- [PROBLEM TO WORK ON]: From the first line of the records down to the one that holds "Lemma nameAt_lookup (l", transcribe each line exactly and add nothing.

- [DATA SECTION]:
⁂

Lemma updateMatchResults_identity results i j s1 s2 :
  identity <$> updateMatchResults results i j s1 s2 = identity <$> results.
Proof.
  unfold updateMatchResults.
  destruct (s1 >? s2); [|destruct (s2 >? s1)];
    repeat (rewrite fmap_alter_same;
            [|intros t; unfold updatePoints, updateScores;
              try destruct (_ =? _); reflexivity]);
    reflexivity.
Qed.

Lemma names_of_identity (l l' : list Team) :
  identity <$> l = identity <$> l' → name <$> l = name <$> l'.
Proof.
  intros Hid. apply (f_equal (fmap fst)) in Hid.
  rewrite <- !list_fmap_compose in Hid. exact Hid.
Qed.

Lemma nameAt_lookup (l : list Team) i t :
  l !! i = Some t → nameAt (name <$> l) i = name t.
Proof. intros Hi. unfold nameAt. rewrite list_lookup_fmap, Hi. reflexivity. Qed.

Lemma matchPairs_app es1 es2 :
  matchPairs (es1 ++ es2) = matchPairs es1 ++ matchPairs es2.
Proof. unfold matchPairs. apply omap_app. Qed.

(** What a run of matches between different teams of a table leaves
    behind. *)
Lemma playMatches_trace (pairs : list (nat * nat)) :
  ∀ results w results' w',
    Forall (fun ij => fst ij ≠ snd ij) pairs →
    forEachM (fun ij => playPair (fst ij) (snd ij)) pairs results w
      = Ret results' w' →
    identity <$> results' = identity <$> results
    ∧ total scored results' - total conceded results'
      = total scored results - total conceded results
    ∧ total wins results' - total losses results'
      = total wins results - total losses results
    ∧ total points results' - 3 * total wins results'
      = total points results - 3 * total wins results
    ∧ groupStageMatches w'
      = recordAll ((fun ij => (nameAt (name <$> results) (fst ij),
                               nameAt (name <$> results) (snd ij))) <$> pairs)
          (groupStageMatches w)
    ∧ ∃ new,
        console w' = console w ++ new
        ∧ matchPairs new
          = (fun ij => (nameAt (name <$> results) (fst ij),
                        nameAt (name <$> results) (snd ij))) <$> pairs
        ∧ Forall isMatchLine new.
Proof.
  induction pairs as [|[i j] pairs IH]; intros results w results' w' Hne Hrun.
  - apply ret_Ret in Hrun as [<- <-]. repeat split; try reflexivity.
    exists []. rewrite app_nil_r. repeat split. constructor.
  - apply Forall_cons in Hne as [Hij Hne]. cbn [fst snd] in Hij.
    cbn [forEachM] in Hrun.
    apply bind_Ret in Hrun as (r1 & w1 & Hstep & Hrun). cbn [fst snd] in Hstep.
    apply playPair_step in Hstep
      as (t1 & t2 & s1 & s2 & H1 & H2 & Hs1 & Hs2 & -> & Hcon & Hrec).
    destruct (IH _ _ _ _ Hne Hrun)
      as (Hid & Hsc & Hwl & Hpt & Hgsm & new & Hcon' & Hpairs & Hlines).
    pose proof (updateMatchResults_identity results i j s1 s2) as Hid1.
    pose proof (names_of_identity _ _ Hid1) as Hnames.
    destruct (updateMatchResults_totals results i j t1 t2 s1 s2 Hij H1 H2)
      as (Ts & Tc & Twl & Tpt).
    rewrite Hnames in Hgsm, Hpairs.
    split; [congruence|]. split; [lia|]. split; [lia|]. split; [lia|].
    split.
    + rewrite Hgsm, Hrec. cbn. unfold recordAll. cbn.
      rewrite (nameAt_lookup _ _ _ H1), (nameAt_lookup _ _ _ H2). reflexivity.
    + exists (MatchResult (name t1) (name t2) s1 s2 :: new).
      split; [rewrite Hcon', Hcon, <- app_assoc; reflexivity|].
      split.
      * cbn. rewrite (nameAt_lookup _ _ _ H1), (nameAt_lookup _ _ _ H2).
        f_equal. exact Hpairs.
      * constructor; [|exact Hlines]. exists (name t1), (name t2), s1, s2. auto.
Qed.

⁂

- [EXERCISE OUTPUT]:
Lemma updateMatchResults_identity results i j s1 s2 :
  identity <$> updateMatchResults results i j s1 s2 = identity <$> results.
Proof.
  unfold updateMatchResults.
  destruct (s1 >? s2); [|destruct (s2 >? s1)];
    repeat (rewrite fmap_alter_same;
            [|intros t; unfold updatePoints, updateScores;
              try destruct (_ =? _); reflexivity]);
    reflexivity.
Qed.

Lemma names_of_identity (l l' : list Team) :
  identity <$> l = identity <$> l' → name <$> l = name <$> l'.
Proof.
  intros Hid. apply (f_equal (fmap fst)) in Hid.
  rewrite <- !list_fmap_compose in Hid. exact Hid.
Qed.

Lemma nameAt_lookup (l : list Team) i t :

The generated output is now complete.